Photoreceptors in the retina are highly polarized and compartmentalized neurons. Delivering and confining proteins to a specific compartment is essential for most, if not all, cellular activities that occur in photoreceptors. The photoreceptor outer segment (OS) is a primary cilium-related compartment specialized for phototransduction, and intraflagellar transport (IFT) is a mechanism that moves proteins along the ciliary axoneme in both anterograde (from the basal body to the OS distal end) and retrograde (from the OS distal end to the basal body) directions. While roles and mechanisms of protein trafficking to the OS including anterograde IFT are under active investigation and relatively well understood, the presence and mechanisms of protein trafficking in the opposite (retrograde) direction are left largely unexplored. In the proposed studies, we will investigate the presence and roles of retrograde IFT in photoreceptors.
In Aim 1, we will determine the presence of active retrograde protein trafficking by IFT in the photoreceptor OS.
Aim 2 will be devoted to defining the specific roles of retrograde IFT in photoreceptors compared to that of anterograde IFT. The outcome of these studies is expected to fundamentally advance our understanding of the molecular mechanisms of polarized protein distribution in photoreceptors and provide a novel insight into the pathomechanisms of inherited retinal degenerations associated with defective retrograde protein trafficking.

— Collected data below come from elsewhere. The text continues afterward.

(* ===== verification/PassiveManager.v ===== *)
(** * The passive manager

    The manager of runs that are only profiled,
    src/src/vex/scheduler/PassiveManager.cpp, over the timeline of
    PassiveVirtualTimelineController: it replaces the methods of
    [ThreadManager] so that no thread is ever suspended and every thread moves
    the one clock on.  The wrapped waits are those of the base class over the
    replaced methods; the methods that the class declares for calls that the
    base class no longer has are left out. *)
From S2P Require Import Prelude Heap AdaptiblePQueue CxxFloat Timers VirtualTimeline.
From S2P Require Import Controllers Statistics ThreadParts ThreadState ThreadQueue.
From S2P Require Import ThreadRegistry ThreadManager.
Import VexThreadState ThreadManager.

Module PassiveManager.
#[local] Existing Instance Controllers.PassiveVirtualTimelineController.
Section passive.
Context `{HO : StdHeapOps}.
Variable managerId : nat.
Variable gsf : float.
Abbreviation W := (World Controllers.PassiveTimeline).
Implicit Types (t : nat) (w : W).

(** ** Threads *)
Definition onThreadSpawn (main : bool) (cpuNow : Z) t w : W :=
  let w := upd t setRegistering w in
  let '(th, r) := ThreadRegistry.add main t w.(threads) w.(registry) in
  let w := set_registry r (set_threads th w) in
  upd t (fun s => upd_timers (Timers.updateCpuTimeClock cpuNow) (setRunning (setThreadCurrentlyControllingManager (Some managerId) s))) w.

Definition chargeTime (timeDiff : Z) t w : res W :=
  if 0 <? timeDiff
  then with_timeline Controllers.commitCpuTimeProgress t (upd t (upd_timers (Timers.addLocalTime gsf timeDiff)) w)
  else Ok w.

(** Neither restarts the clock of the thread. *)
Definition updateCurrentThreadVT (cpuNow : Z) t w : res W :=
  chargeTime (cpuNow -ll (thread_of t w).(timers).(Timers.lastCPUTime)) t w.
Definition setCurrentThreadVT (presetTime : Z) t w : res W :=
  chargeTime (presetTime -ll (thread_of t w).(timers).(Timers.lastCPUTime)) t w.

Definition onThreadEnd (cpuNow : Z) t w : res W :=
  w ← updateCurrentThreadVT cpuNow t w;
  let w := upd t setDead w in
  let '(th, r) := ThreadRegistry.remove t w.(threads) w.(registry) in
  Ok (set_registry r (set_threads th w)).

(** ** Suspending and waiting *)
Definition suspendCurrentThread t w : W := w.
Definition suspendLooseCurrentThread t w : W := upd t setRunning w.
Definition setTimedWaitingThread t w : W := w.
Definition unconditionalWakeup w : W := w.
Definition onReplacedWaiting t w : W := w.
Definition onReplacedTimedWaiting t w : W := upd t setRunning w.
Definition onWrappedTimedWaitingEnd t w : res W := with_timeline Controllers.updateTimedOutWaitingThreadTimestamp t w.

(** Of the base class. *)
Definition onWrappedWaitingStart (startingTime : Z) t w : res W :=
  w ← setCurrentThreadVT startingTime t w;
  let w := unsetCurrentThreadFromRunningThread t w in
  guard_assert (bool_decide (w.(runningThread) <> Some t)) ;;
  Ok (unconditionalWakeup w).
Definition onWrappedWaitingEnd t w : res W :=
  w ← with_timeline Controllers.updateBlockedThreadTimestamp t w; Ok (suspendCurrentThread t w).
Definition onWrappedTimedWaitingStart (startingTime : Z) t w : res W :=
  w ← setCurrentThreadVT startingTime t w; Ok (unconditionalWakeup (setTimedWaitingThread t w)).

(** ** Runs

    The calls of threads, in any order. *)
Inductive call :=
| Spawn (main : bool) (cpuNow : Z)
| UpdateVT (cpuNow : Z)
| End (cpuNow : Z)
| SuspendLoose
| WaitingStart (startingTime : Z)
| WaitingEnd
| TimedWaitingStart (startingTime : Z)
| TimedWaitingEnd
| Replaced
| ReplacedTimed.

Definition perform (c : call) t w : res W :=
  match c with
  | Spawn main cpuNow => Ok (onThreadSpawn main cpuNow t w)
  | UpdateVT cpuNow => updateCurrentThreadVT cpuNow t w
  | End cpuNow => onThreadEnd cpuNow t w
  | SuspendLoose => Ok (suspendLooseCurrentThread t w)
  | WaitingStart startingTime => onWrappedWaitingStart startingTime t w
  | WaitingEnd => onWrappedWaitingEnd t w
  | TimedWaitingStart startingTime => onWrappedTimedWaitingStart startingTime t w
  | TimedWaitingEnd => onWrappedTimedWaitingEnd t w
  | Replaced => Ok (onReplacedWaiting t w)
  | ReplacedTimed => Ok (onReplacedTimedWaiting t w)
  end.

Definition globalTime w : Z := getCurrentGlobalTime w.
Definition local t w : Z := (thread_of t w).(timers).(Timers.localTimeSinceLastResume).

(** The time that a call is for, by the clock it reads. *)
Definition until (c : call) : option Z :=
  match c with
  | UpdateVT now | End now | WaitingStart now | TimedWaitingStart now => Some now
  | _ => None
  end.

(** The virtual time that a call adds. *)
Definition charge (c : call) t w : Z :=
  match until c with
  | Some now =>
    let s := (thread_of t w).(timers) in
    let timeDiff := now -ll s.(Timers.lastCPUTime) in
    if 0 <? timeDiff then scale2 timeDiff s.(Timers.virtualTimeSpeedup) gsf else 0
  | None => 0
  end.

(** A run, and the sum of what its calls add. *)
Fixpoint run (cs : list (nat * call)) (sum : Z) w : res (Z * W) :=
  match cs with
  | [] => Ok (sum, w)
  | (t, c) :: cs => let d := charge c t w in w ← perform c t w; run cs (sum +ll d) w
  end.

(** Every thread has handed its time over. *)
Definition settled w : Prop := forall t, local t w = 0.

Definition local_of (s : thread) : Z := s.(timers).(Timers.localTimeSinceLastResume).

Lemma settled_upd f t w : (forall s, local_of s = 0 -> local_of (f s) = 0) -> settled w -> settled (upd t f w).
Proof.
  intros Hf Hw u. unfold local, thread_of, upd. cbn. rewrite lookup_update_thread. case_decide; [subst; apply Hf|]; apply Hw.
Qed.

(** A call that leaves the clocks alone. *)
Definition quiet w w' : Prop := globalTime w' = globalTime w /\ (settled w -> settled w').

Lemma quiet_refl w : quiet w w.
Proof. done. Qed.

Lemma quiet_trans w1 w2 w3 : quiet w1 w2 -> quiet w2 w3 -> quiet w1 w3.
Proof. intros [E1 H1] [E2 H2]. split; [congruence|auto]. Qed.

Lemma quiet_change f t w : (forall s, local_of s = 0 -> local_of (f s) = 0) -> quiet w (upd t f w).
Proof. intros Hf. split; [done|by apply settled_upd]. Qed.

Lemma quiet_registry th r w : (forall t, local_of (th !!! t) = local_of (w.(threads) !!! t)) -> quiet w (set_registry r (set_threads th w)).
Proof. intros Ht. split; [done|]. intros Hw u. unfold local, thread_of. cbn. rewrite <- (Hw u). apply Ht. Qed.

Lemma quiet_unset t w : quiet w (unsetCurrentThreadFromRunningThread t w).
Proof. unfold unsetCurrentThreadFromRunningThread. by case_decide. Qed.

Lemma passive_local t f th u : (forall s, local_of (f s) = local_of s) -> local_of (update_thread t f th !!! u) = local_of (th !!! u).
Proof. intros Hf. rewrite lookup_update_thread. case_decide; [subst; apply Hf|done]. Qed.

Lemma spawn_quiet main cpuNow t w : quiet w (onThreadSpawn main cpuNow t w).
Proof.
  unfold onThreadSpawn. eapply quiet_trans; [by apply (quiet_change setRegistering t)|]. set (w1 := upd t setRegistering w).
  destruct (ThreadRegistry.add main t w1.(threads) w1.(registry)) as [th r] eqn:E.
  eapply quiet_trans; [apply (quiet_registry th r)|by apply quiet_change].
  intros u. unfold ThreadRegistry.add in E. repeat case_match; simplify_eq/=; try done; by apply passive_local.
Qed.

Lemma remove_quiet t w th r : ThreadRegistry.remove t w.(threads) w.(registry) = (th, r) -> quiet w (set_registry r (set_threads th w)).
Proof.
  intros [= <- _]. apply quiet_registry. intros u. unfold ThreadRegistry.notifyParentWaitingToJoin. case_match; [by apply passive_local|done].
Qed.

(** ** Time *)
Lemma charge_time d t w : settled w -> in_ll (globalTime w) -> exists w', chargeTime d t w = Ok w' /\ settled w' /\
  globalTime w' = globalTime w +ll (if 0 <? d then scale2 d (thread_of t w).(timers).(Timers.virtualTimeSpeedup) gsf else 0) /\
  (0 < d -> ert w'.(threads) t = globalTime w').
Proof.
  intros Hw Hg. unfold chargeTime. destruct (0 <? d) eqn:Hd.
  - set (w1 := upd t _ w). set (k := scale2 _ _ _).
    assert ((thread_of t w1).(timers).(Timers.localTimeSinceLastResume) = ll k) as Hl.
    { subst w1. rewrite thread_of_upd. cbn. fold (local t w). rewrite (Hw t). done. }
    eexists. split; [done|]. split_and!.
    + intros u. unfold local, thread_of, upd. cbn. rewrite lookup_update_thread. case_decide as Hu; [done|].
      rewrite lookup_update_thread, decide_False by done. apply Hw.
    + change (globalTime w +ll (thread_of t w1).(timers).(Timers.localTimeSinceLastResume) = globalTime w +ll k). rewrite Hl. unfold ll_add. by rewrite ll_ll_add.
    + intros _. unfold ert, upd. cbn. by rewrite lookup_update_thread, decide_True.
  - exists w. split_and!; [done..| |].
    + unfold ll_add. by rewrite Z.add_0_r, ll_id.
    + apply Z.ltb_ge in Hd. lia.
Qed.

Lemma quiet_perform w w' : settled w -> in_ll (globalTime w) -> quiet w w' -> settled w' /\ globalTime w' = globalTime w +ll 0.
Proof. intros Hw Hg [E Hq]. split; [by apply Hq|]. unfold ll_add. by rewrite Z.add_0_r, ll_id, E. Qed.

Lemma perform_charges c t w : settled w -> in_ll (globalTime w) -> exists w', perform c t w = Ok w' /\ settled w' /\
  globalTime w' = globalTime w +ll charge c t w.
Proof.
  intros Hw Hg. unfold charge.
  assert (forall now, exists w', chargeTime (now -ll (thread_of t w).(timers).(Timers.lastCPUTime)) t w = Ok w' /\ settled w' /\
    globalTime w' = globalTime w +ll (let timeDiff := now -ll (thread_of t w).(timers).(Timers.lastCPUTime) in
      if 0 <? timeDiff then scale2 timeDiff (thread_of t w).(timers).(Timers.virtualTimeSpeedup) gsf else 0)) as Hc.
  { intros now. destruct (charge_time (now -ll (thread_of t w).(timers).(Timers.lastCPUTime)) t w Hw Hg) as (w'&?&?&?&_). eauto. }
  assert (forall w', quiet w w' -> exists w2, Ok w' = Ok w2 /\ settled w2 /\ globalTime w2 = globalTime w +ll 0) as Hquiet
    by (intros w' ?%quiet_perform; eauto).
  assert (forall f now, (forall w', exists w2, f w' = Ok w2 /\ quiet w' w2) -> exists w',
      (w ← setCurrentThreadVT now t w; f w) = Ok w' /\ settled w' /\
      globalTime w' = globalTime w +ll (let timeDiff := now -ll (thread_of t w).(timers).(Timers.lastCPUTime) in
        if 0 <? timeDiff then scale2 timeDiff (thread_of t w).(timers).(Timers.virtualTimeSpeedup) gsf else 0)) as Hthen.
  { intros f now Hf. destruct (Hc now) as (w1&Hw1&Hs1&Hg1). unfold setCurrentThreadVT. rewrite Hw1. destruct (Hf w1) as (w2&Hw2&E&Hq).
    exists w2. split; [exact Hw2|]. split; [by apply Hq|]. by rewrite E. }
  destruct c as [main now|now|now| |now| |now| | |]; cbn [until perform].
  - apply Hquiet, spawn_quiet.
  - apply Hc.
  - apply Hthen. intros w1. destruct (ThreadRegistry.remove t (upd t setDead w1).(threads) (upd t setDead w1).(registry)) as [th r] eqn:E. eexists. split; [done|].
    eapply quiet_trans; [by apply (quiet_change setDead t)|by apply (remove_quiet t)].
  - apply Hquiet. by apply quiet_change.
  - apply Hthen. intros w1. rewrite bool_decide_eq_true_2.
    + eexists. split; [done|]. apply quiet_unset.
    + unfold unsetCurrentThreadFromRunningThread. by case_decide.
  - destruct (Hquiet (set_timeline w.(timeline) w)) as (w2&_); [by destruct w|]. clear w2.
    unfold onWrappedWaitingEnd, with_timeline. cbn. apply Hquiet. split; [done|]. intros _ u. unfold local, thread_of, upd. cbn.
    rewrite lookup_update_thread. case_decide; [done|apply Hw].
  - apply Hthen. intros w1. by eexists.
  - unfold onWrappedTimedWaitingEnd, with_timeline. cbn. apply Hquiet. split; [done|]. intros _ u. unfold local, thread_of, upd. cbn.
    rewrite lookup_update_thread. case_decide as Hu; [|apply Hw]. cbn. unfold Timers.leapForwardTo. case_match; apply Hw.
  - apply Hquiet, quiet_refl.
  - apply Hquiet. by apply quiet_change.
Qed.

Lemma ll_cancel a sum d g total : a +ll (sum +ll d) = (g +ll d) +ll total -> a +ll sum = g +ll total.
Proof.
  intros E. assert ((a +ll (sum +ll d)) -ll d = a +ll sum) as <- by ll_ring.
  rewrite E. ll_ring.
Qed.

(** Under the passive manager no call of a thread ever blocks or fails, and
    there is one clock: whatever the threads do, and in whatever order, the
    global virtual time has moved on by the sum of the scaled times that all of
    them charged. *)
Theorem passive_clock_is_total cs w : settled w -> in_ll (globalTime w) -> exists total w',
  run cs 0 w = Ok (total, w') /\ settled w' /\ globalTime w' = globalTime w +ll total.
Proof.
  intros Hw Hg.
  enough (forall cs sum w, settled w -> in_ll (globalTime w) -> exists total w', run cs sum w = Ok (total, w') /\ settled w' /\
    in_ll (globalTime w') /\ globalTime w' +ll sum = globalTime w +ll total) as Hrun.
  { destruct (Hrun cs 0 w Hw Hg) as (total&w'&Hr&Hs&Hg'&E). exists total, w'. split_and!; [done..|]. rewrite <- E. unfold ll_add. by rewrite Z.add_0_r, ll_id. }
  clear cs w Hw Hg. induction cs as [|[t c] cs IH]; intros sum w Hw Hg; cbn; [by eexists _, _|].
  destruct (perform_charges c t w Hw Hg) as (w1&->&Hs1&Hg1).
  destruct (IH (sum +ll charge c t w) w1) as (total&w'&Hr&Hs&Hg'&E); [done|rewrite Hg1; apply ll_in_ll|].
  exists total, w'. split_and!; [done..|]. rewrite Hg1 in E. by eapply ll_cancel.
Qed.
End passive.
(** ** Witness: two threads that take turns *)
Definition profiled : World Controllers.PassiveTimeline :=
  new_ThreadManager {[ 1%nat := new_VexThreadState 0 0; 2%nat := new_VexThreadState 1 0 ]} [] (ThreadRegistry.new_ThreadRegistry 2 false) ∅
    (Controllers.mkPassive (VirtualTimeline.VirtualTimeline.mkTimeline 0 0)) false 0 None.

Lemma profiled_settled : settled profiled.
Proof.
  intros t. unfold local, thread_of, lookup_total, map_lookup_total. cbn [threads profiled new_ThreadManager].
  destruct (({[ 1%nat := new_VexThreadState 0 0; 2%nat := new_VexThreadState 1 0 ]} : store) !! t) as [s|] eqn:E; [|done].
  apply lookup_insert_Some in E as [[_ <-]|[_ E]]; [done|]. by apply lookup_singleton_Some in E as [_ <-].
Qed.

Lemma passive_clock_is_total_witness : exists total w',
  run 0 f32_one [(1%nat, Spawn true 10); (2%nat, Spawn false 30); (1%nat, WaitingStart 100); (2%nat, UpdateVT 70); (1%nat, WaitingEnd); (2%nat, End 90)] 0
    profiled = Ok (total, w') /\ globalTime w' = 0 +ll total.
Proof.
  destruct (passive_clock_is_total 0 f32_one
    [(1%nat, Spawn true 10); (2%nat, Spawn false 30); (1%nat, WaitingStart 100); (2%nat, UpdateVT 70); (1%nat, WaitingEnd); (2%nat, End 90)]
    profiled profiled_settled) as (total&w'&Hr&_&Hg); [done|].
  exists total, w'. split; [exact Hr|exact Hg].
Defined.

End PassiveManager.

Genetic mutations disrupting protein transport in photoreceptor cells are a common cause of early onset, severe blindness. The proposed study will investigate previously underappreciated importance of a protein transport mechanism called intraflagellar transport (IFT) in photoreceptors. This study will shed light on the pathogenic mechanisms of photoreceptor cell death in certain forms of inherited blindness and further contribute to the development of mechanism-based therapies for those diseases.